RENZI PUNTA ALL’ELEZIONE DEL PRESIDENTE DELLA REPUBBLICA

Ma quello di ignorare lo spariglio di Salvini sull’euro “irreversibile” e su tutto ciò che ne consegue, Renzi ha fatto al raduno fiorentino del suo popolo l’errore — temo per lui — di scoprire un po’ troppo il tatticismo del suo gioco politico vantandosi di  avere voluto la formazione del nuovo governo, e relativa maggioranza, anche o soprattutto per prenotare — chissà poi per chi, non credo per un bis di Sergio Mattarella, che come capo dello Stato, per quanto da lui voluto, non lo ha molto aiutato quando era presidente del Consiglio — l’elezione del nuovo presidente della Repubblica da parte delle Camere attuali. Dove il centrodestra, o quel che ne resta, è in minoranza e la battaglia presidenziale potrebbe svolgersi con la regìa dello stesso Renzi e di Luigi Di Maio, forse non a caso trovatisi d’accordo proprio in questi giorni in un’azione, diciamo così, di contenimento sul piano economico, finanziario e  politico di Giuseppe Conte. Che, peraltro, con i suoi 55 anni compiuti l’8 agosto scorso, proprio mentre rischiava di perdere Palazzo Chigi, e con tutti gli abiti che indossa celebrando defunti di ogni colore politico, proponendosi ai cattolici come continuatore di Aldo Moro e alla sinistra come promotore di una “rivoluzione culturale” di memoria maoista, potremmo ben trovarcelo sul palcoscenico del 2022, alla scadenza del mandato di Mattarella, come candidato al Quirinale. Renzi  non avrebbe l’età, prima ancora dei voti. Tanto meno Di Maio.
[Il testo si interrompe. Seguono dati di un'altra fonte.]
(** Some User carries the employee code [e] / the id [id]. *)
Definition codeTaken (e : string) (us : list User) : bool :=
  existsb (fun u => String.eqb (u_employeeId u) e) us.

Definition idTaken (id : string) (us : list User) : bool :=
  existsb (fun u => String.eqb (u_id u) id) us.

(** * The backend of [src/app.js] *)

Module Server.

(** The three Mongoose models. *)
Record Db := mkDb {
  users : list User;
  sessions : list Session;
  votes : list Vote
}.

Definition setUsers (us : list User) (d : Db) : Db :=
  mkDb us (sessions d) (votes d).
Definition setSessions (ss : list Session) (d : Db) : Db :=
  mkDb (users d) ss (votes d).
Definition setVotes (vs : list Vote) (d : Db) : Db :=
  mkDb (users d) (sessions d) vs.

(** What [Model.create] throws: a schema validator failed, or a
    [unique: true] index already holds the key. *)
Inductive StoreError := ValidationError | DuplicateKey.

(** What a route sends: [res.json(body)], [res.status(code).json({error})],
    or the [catch (err)] branch [res.status(500).json({error: err.message})]. *)
Inductive Reply (A : Type) : Type :=
| Json (body : A)
| Status (code : Z) (error : string)
| Caught (err : StoreError).
Arguments Json {A} body.
Arguments Status {A} code error.
Arguments Caught {A} err.

Definition statusCode {A : Type} (r : Reply A) : Z :=
  match r with
  | Json _ => 200
  | Status code _ => code
  | Caught _ => 500
  end.

(** *** Mongoose primitives *)

Definition findOne {A : Type} (filter : A -> bool) (docs : list A) : option A :=
  find filter docs.

Definition updateMany {A : Type} (filter : A -> bool) (update : A -> A)
  (docs : list A) : list A :=
  map (fun x => if filter x then update x else x) docs.

(** With [{ new: true }] the updated document is returned, [null] when no
    document matches. *)
Definition findOneAndUpdate {A : Type} (filter : A -> bool) (update : A -> A)
  (docs : list A) : option A * list A :=
  (option_map update (findOne filter docs), updateFirst filter update docs).

(** [required: true] on a String path rejects the empty string. *)
Definition required (s : string) : bool := negb (String.eqb s "").

Definition enum (allowed : list string) (s : string) : bool :=
  existsb (String.eqb s) allowed.

Definition create {A : Type} (valid : A -> bool) (clash : A -> A -> bool)
  (doc : A) (docs : list A) : StoreError + list A :=
  if negb (valid doc) then inl ValidationError
  else if existsb (clash doc) docs then inl DuplicateKey
  else inr (docs ++ [doc])%list.

(** [userSchema]: [id] and [employeeId] required and unique, [role] in the enum. *)
Definition validUser (u : User) : bool :=
  required (u_id u) && required (u_employeeId u)
  && enum ["EMPLOYEE"; "ADMIN"] (u_role u).
Definition clashUser (u x : User) : bool :=
  String.eqb (u_id x) (u_id u) || String.eqb (u_employeeId x) (u_employeeId u).

(** [voteSchema]: [id], [sessionId], [userId] required, [id] unique,
    [type] in the enum. *)
Definition validVote (v : Vote) : bool :=
  required (v_id v) && required (v_sessionId v) && required (v_userId v)
  && enum ["COFFEE"; "TEA"] (v_type v).
Definition clashVote (v x : Vote) : bool := String.eqb (v_id x) (v_id v).

(** [sessionSchema]: [id] required and unique ([startTime] is always given). *)
Definition validSession (s : Session) : bool := required (s_id s).
Definition clashSession (s x : Session) : bool := String.eqb (s_id x) (s_id s).

(** *** Request bodies *)

Record LoginBody := mkLoginBody {
  lb_employeeId : option string;
  lb_name : option string;
  lb_role : option string
}.

Record VoteBody := mkVoteBody {
  vb_sessionId : option string;
  vb_userId : option string;
  vb_userName : option string;
  vb_type : option string
}.

Definition isAdmin (user : option User) : bool :=
  match user with
  | Some u => String.eqb (u_role u) "ADMIN"
  | None => false
  end.

(** *** Routes *)

(** [POST /api/init] *)
Definition init (d : Db) : Reply bool * Db :=
  match findOne (fun u => String.eqb (u_employeeId u) "ADM001") (users d) with
  | Some _ => (Json true, d)
  | None =>
      match create validUser clashUser
              (mkUser "admin-1" (Some "Event Manager") "ADM001" "ADMIN")
              (users d) with
      | inl e => (Caught e, d)
      | inr us => (Json true, setUsers us d)
      end
  end.

(** [POST /api/auth/login]; [uuid] is the value of [randomUUID()]. *)
Definition login (body : LoginBody) (uuid : string) (d : Db) : Reply User * Db :=
  if negb (truthy (lb_employeeId body)) then
    (Status 400 "Employee ID required", d)
  else
    let employeeId := str (lb_employeeId body) in
    let byCode (role : string) (u : User) :=
      String.eqb (u_employeeId u) employeeId && String.eqb (u_role u) role in
    if String.eqb (str (lb_role body)) "ADMIN" then
      match findOne (byCode "ADMIN") (users d) with
      | None => (Status 401 "Invalid admin credentials", d)
      | Some admin => (Json admin, d)
      end
    else
      let user := findOne (byCode "EMPLOYEE") (users d) in
      let registered :=
        if negb (isSome user) && truthy (lb_name body) then
          let newUser := mkUser uuid (lb_name body) employeeId "EMPLOYEE" in
          match create validUser clashUser newUser (users d) with
          | inl e => inl e
          | inr us => inr (Some newUser, setUsers us d)
          end
        else inr (user, d) in
      match registered with
      | inl e => (Caught e, d)
      | inr (None, d') =>
          (Status 401 "User not found. Please provide name for first login.", d')
      | inr (Some u, d') => (Json u, d')
      end.

(** [GET /api/sessions/active] with the query parameter [userId]. *)
Definition getActiveSession (userId : option string) (d : Db)
  : Reply (option Session) :=
  if truthy userId
     && negb (isAdmin (findOne (fun u => String.eqb (u_id u) (str userId))
                               (users d)))
  then Json None
  else Json (findOne s_isActive (sessions d)).

Section Routes.

(** [startSession] passes [req.query.userId] to the filter without testing
    it.  Whether a filter whose value is [undefined] matches every document
    or none is decided by the Mongoose and driver versions, which the
    repository does not pin; the model takes it as a parameter. *)
Variable undefinedMatchesAll : bool.

Definition byId (userId : option string) (u : User) : bool :=
  match userId with
  | Some id => String.eqb (u_id u) id
  | None => undefinedMatchesAll
  end.

(** [POST /api/sessions/start] *)
Definition startSession (userId : option string) (uuid : string) (now : Z)
  (d : Db) : Reply Session * Db :=
  let user := findOne (byId userId) (users d) in
  if negb (isAdmin user) then
    (Status 403 "Only admins can start sessions", d)
  else
    let d1 := setSessions (updateMany s_isActive deactivate (sessions d)) d in
    let newSession := mkSession uuid now None true 0 in
    match create validSession clashSession newSession (sessions d1) with
    | inl e => (Caught e, d1)
    | inr ss => (Json newSession, setSessions ss d1)
    end.

(** [POST /api/sessions/:id/end] *)
Definition endSession (id : string) (now : Z) (d : Db)
  : Reply (option Session) * Db :=
  let (session, ss) := findOneAndUpdate (hasId id) (ended now) (sessions d) in
  (Json session, setSessions ss d).

(** [POST /api/votes] *)
Definition castVote (body : VoteBody) (uuid : string) (now : Z) (d : Db)
  : Reply Vote * Db :=
  if negb (truthy (vb_sessionId body)) || negb (truthy (vb_userId body))
     || negb (truthy (vb_type body)) then
    (Status 400 "Missing required fields", d)
  else
    let sessionId := str (vb_sessionId body) in
    let userId := str (vb_userId body) in
    match findOne (fun v => String.eqb (v_sessionId v) sessionId
                            && String.eqb (v_userId v) userId) (votes d) with
    | Some _ => (Status 400 "User already voted in this session", d)
    | None =>
        let newVote := mkVote uuid sessionId userId (vb_userName body)
                              (str (vb_type body)) now in
        match create validVote clashVote newVote (votes d) with
        | inl e => (Caught e, d)
        | inr vs =>
            let d1 := setVotes vs d in
            (Json newVote,
             setSessions (snd (findOneAndUpdate (hasId sessionId) incVotes
                                                (sessions d1))) d1)
        end
    end.

(** *** Sequences of requests *)

Inductive Request :=
| Init
| Login (body : LoginBody) (uuid : string)
| GetActiveSession (userId : option string)
| StartSession (userId : option string) (uuid : string) (now : Z)
| EndSession (id : string) (now : Z)
| CastVote (body : VoteBody) (uuid : string) (now : Z).

Definition step (d : Db) (r : Request) : Db :=
  match r with
  | Init => snd (init d)
  | Login body uuid => snd (login body uuid d)
  | GetActiveSession _ => d
  | StartSession userId uuid now => snd (startSession userId uuid now d)
  | EndSession id now => snd (endSession id now d)
  | CastVote body uuid now => snd (castVote body uuid now d)
  end.
(** * URL_Checker: the scoring and aggregation pipeline

    A shallow embedding of the server side of the repository:
    - [server/index.js]          (aggregator: [summarizeOverall], the
                                  [/api/check] handler),
    - [server/checks/tls.js]     ([checkTLS]),
    - [server/checks/headers.js] ([checkHeaders]),
    - [server/checks/cookies.js] ([checkCookies]),
    - [server/checks/whois.js]   ([checkWhois]).

    Conventions.
    - A JavaScript string is a [string]: a sequence of 8-bit code units,
      which is what Node hands out for header bytes (latin1).  The text
      typed into the form of the client is a sequence of UTF-16 code
      units ([Client.text]).
    - Every score in the code is an integer obtained from the constant 25
      by subtracting integer constants, so scores are [Z] and
      [Math.round] on a score is the identity.  The one place where the
      code divides, [summarizeOverall], is computed on IEEE doubles
      (module [Binary64], on the primitive floats).
    - Everything the code obtains from outside (network, clock, the URL,
      date, cookie and public-suffix parsers) is an explicit input.
    - A promise is its settlement: [Fulfilled v] or [Rejected fault]. *)

From Stdlib Require Import ZArith QArith Qround String Ascii List Lia Bool.
From Stdlib Require Floats Uint63.
From stdpp Require Import base option list gmap strings pretty.
Import ListNotations.

Close Scope Q_scope.
Local Open Scope string_scope.
Local Open Scope Z_scope.

(* ===================================================================== *)
(** ** JavaScript primitives used by the checks *)
(* ===================================================================== *)

Module Js.

(** A thrown value, as the handler reads it: [reason?.message]. *)
Record fault := Fault { message : option string }.

(** The settlement of a promise ([Promise.allSettled] entries). *)
Inductive settled (A : Type) :=
| Fulfilled (value : A)
| Rejected (reason : fault).
Arguments Fulfilled {A} value.
Arguments Rejected {A} reason.

(** Values stored in result objects and WHOIS records. *)
#[local] Unset Elimination Schemes.
Inductive value :=
| Undefined
| Null
| Bool (b : bool)
| Num (n : Z)
| Str (s : string)
| Arr (l : list value)
| Obj (fields : list (string * value)).
#[local] Set Elimination Schemes.

(** [Boolean(v)] *)
Definition truthy (v : value) : bool :=
  match v with
  | Undefined | Null => false
  | Bool b => b
  | Num n => negb (n =? 0)
  | Str s => negb (String.eqb s "")
  | Arr _ | Obj _ => true
  end.

(** [Boolean(s)] for a string. *)
Definition nonempty (s : string) : bool := negb (String.eqb s "").

(** [Boolean(s)] for a possibly undefined string. *)
Definition truthy_str (o : option string) : bool :=
  match o with Some s => nonempty s | None => false end.

(** An optional string as a [value] ([undefined] when absent). *)
Definition of_opt (o : option string) : value :=
  match o with Some s => Str s | None => Undefined end.

(** [[a, b, ...].filter(Boolean)] on possibly undefined strings. *)
Definition filter_Boolean (l : list (option string)) : list string :=
  omap (fun o => match o with
                 | Some s => if nonempty s then Some s else None
                 | None => None
                 end) l.
Lemma good_head_rev_suffix (p d : list ascii) :
  good_head (rev (p ++ d)) -> good_head (rev d).
Proof.
  rewrite rev_app_distr. destruct (rev d) eqn:E; cbn; [exact (fun _ => I)|].
  exact (fun H => H).
Qed.

(** X1: JS [trim] is idempotent, so the text [addTask] and
    [updateDailyTask] store (the trimmed input) has no surrounding white
    space left: trimming it again changes nothing. *)
Theorem trim_idempotent (s : string) : trim (trim s) = trim s.
Proof.
  pose proof (f_equal string_of_list_ascii (trim_list (trim s))) as H.
  rewrite !string_of_list_ascii_of_string in H. rewrite H. clear H.
  rewrite trim_list.
  set (m := rev (drop_spaces (rev (list_ascii_of_string s)))).
  set (d := drop_spaces m).
  assert (Hm : good_head (rev m)).
  { unfold m. rewrite rev_involutive. apply drop_spaces_good. }
  assert (Hd : good_head (rev d)).
  { destruct (drop_spaces_suffix m) as [p Hp]. fold d in Hp.
    rewrite Hp in Hm. exact (good_head_rev_suffix p d Hm). }
  rewrite (drop_spaces_id (rev d) Hd), rev_involutive.
  rewrite (drop_spaces_id d (drop_spaces_good m)).
  rewrite <- (string_of_list_ascii_of_string (trim s)), trim_list. reflexivity.
Qed.

Lemma string_app_assoc (a b c : string) : ((a ++ b) ++ c) = (a ++ b ++ c).
Proof.
  induction a as [|x a IH]; [reflexivity|].
  change ((String x ((a ++ b) ++ c)) = String x (a ++ b ++ c)). now rewrite IH.
Qed.

Lemma replace_char_app (c : ascii) (rep a b : string) :
  replace_char c rep (a ++ b) = (replace_char c rep a ++ replace_char c rep b).
Proof.
  induction a as [|x a IH]; [reflexivity|].
  change (replace_char c rep (String x (a ++ b)) =
          (replace_char c rep (String x a) ++ replace_char c rep b)).
  cbn [replace_char]. destruct (Ascii.eqb x c).
  - rewrite IH, string_app_assoc. reflexivity.
  - rewrite IH. reflexivity.
Qed.

Ltac esc_cases c :=
  unfold esc_char; cbn [replace_char];
  destruct (Ascii.eqb c "&") eqn:E1; [apply Ascii.eqb_eq in E1; subst; reflexivity|];
  cbn [replace_char];
  destruct (Ascii.eqb c "<") eqn:E2; [apply Ascii.eqb_eq in E2; subst; reflexivity|];
  cbn [replace_char];
  destruct (Ascii.eqb c ">") eqn:E3; [apply Ascii.eqb_eq in E3; subst; reflexivity|];
  cbn [replace_char];
  destruct (Ascii.eqb c dquote) eqn:E4; [apply Ascii.eqb_eq in E4; subst; reflexivity|];
  cbn [replace_char];
  destruct (Ascii.eqb c "'") eqn:E5; [apply Ascii.eqb_eq in E5; subst; reflexivity|];
  reflexivity.

Lemma escape_passes (s : string) :
  replace_char "'" "&#039;" (replace_char dquote "&quot;" (replace_char ">" "&gt;"
    (replace_char "<" "&lt;" (replace_char "&" "&amp;" s)))) = esc_all s.
Proof.
  induction s as [|c s IH]; [reflexivity|].
  cbn [esc_all]. change (String c s) with (String c EmptyString ++ s).
  rewrite !replace_char_app, IH. f_equal. esc_cases c.
Qed.

Lemma escapeHtml_esc_all (s : string) : escapeHtml s = esc_all s.
Proof.
  unfold escapeHtml. destruct (String.eqb s "") eqn:E.
  - apply String.eqb_eq in E. now subst.
  - apply escape_passes.
Qed.

Lemma esc_char_no_markup (c : ascii) :
  Forall no_markup (list_ascii_of_string (esc_char c)).
Proof.
  unfold esc_char, no_markup.
  destruct (Ascii.eqb c "&") eqn:E1;
    [cbn; repeat constructor; discriminate|].
  destruct (Ascii.eqb c "<") eqn:E2;
    [cbn; repeat constructor; discriminate|].
  destruct (Ascii.eqb c ">") eqn:E3;
    [cbn; repeat constructor; discriminate|].
  destruct (Ascii.eqb c dquote) eqn:E4;
    [cbn; repeat constructor; discriminate|].
  destruct (Ascii.eqb c "'") eqn:E5;
    [cbn; repeat constructor; discriminate|].
  apply Ascii.eqb_neq in E2, E3, E4, E5. cbn. repeat constructor; assumption.
Qed.

(** X2: the output of [escapeHtml] never contains [<], [>], a double
    quote or a single quote, so a task or template text interpolated by
    [renderTasks] or [renderDailySettings] cannot open a tag or close the
    [value="..."] attribute. *)
Theorem escapeHtml_no_markup (s : string) :
  Forall no_markup (list_ascii_of_string (escapeHtml s)).
Proof.
  rewrite escapeHtml_esc_all. induction s as [|c s IH]; cbn [esc_all]; [constructor|].
  rewrite list_ascii_of_string_app. apply Forall_app. split; [apply esc_char_no_markup|exact IH].
Qed.

(** X3: [escapeHtml] returns a text that contains none of [&], [<], [>]
    and the two quotes unchanged. *)
Theorem escapeHtml_plain_text (s : string)
  (Hplain : Forall plain_char (list_ascii_of_string s)) :
  escapeHtml s = s.
Proof.
  rewrite escapeHtml_esc_all. induction s as [|c s IH]; [reflexivity|].
  cbn in Hplain. inversion Hplain as [|? ? [H1 [H2 [H3 [H4 H5]]]] Hs]; subst.
  cbn [esc_all]. rewrite (IH Hs). unfold esc_char.
  apply Ascii.eqb_neq in H1, H2, H3, H4, H5. rewrite H1, H2, H3, H4, H5. reflexivity.
Qed.

Lemma decode_esc_char (c : ascii) (rest : list ascii) :
  decode_entities (list_ascii_of_string (esc_char c) ++ rest) = c :: decode_entities rest.
Proof.
  unfold esc_char.
  destruct (Ascii.eqb c "&") eqn:E1; [apply Ascii.eqb_eq in E1; subst; reflexivity|].
  destruct (Ascii.eqb c "<") eqn:E2; [apply Ascii.eqb_eq in E2; subst; reflexivity|].
  destruct (Ascii.eqb c ">") eqn:E3; [apply Ascii.eqb_eq in E3; subst; reflexivity|].
  destruct (Ascii.eqb c dquote) eqn:E4; [apply Ascii.eqb_eq in E4; subst; reflexivity|].
  destruct (Ascii.eqb c "'") eqn:E5; [apply Ascii.eqb_eq in E5; subst; reflexivity|].
  cbn [list_ascii_of_string app decode_entities]. now rewrite E1.
Qed.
L’esperienza più che settantennale della Repubblica insegna che le corse al Quirinale cominciate con troppo anticipo -in questo caso due anni e mezzo prima del dovuto- non giovano né a chi le promuove né a chi è tentato di parteciparvi, o vi si trova casualmente coinvolto.  Adelante Pedro, fa dire Alessandro Manzoni nei Promessi Sposi al cocchiere da Antonio Ferrer, il gran cancelliere spagnolo in movimento tra la folla in subbuglio a Milano.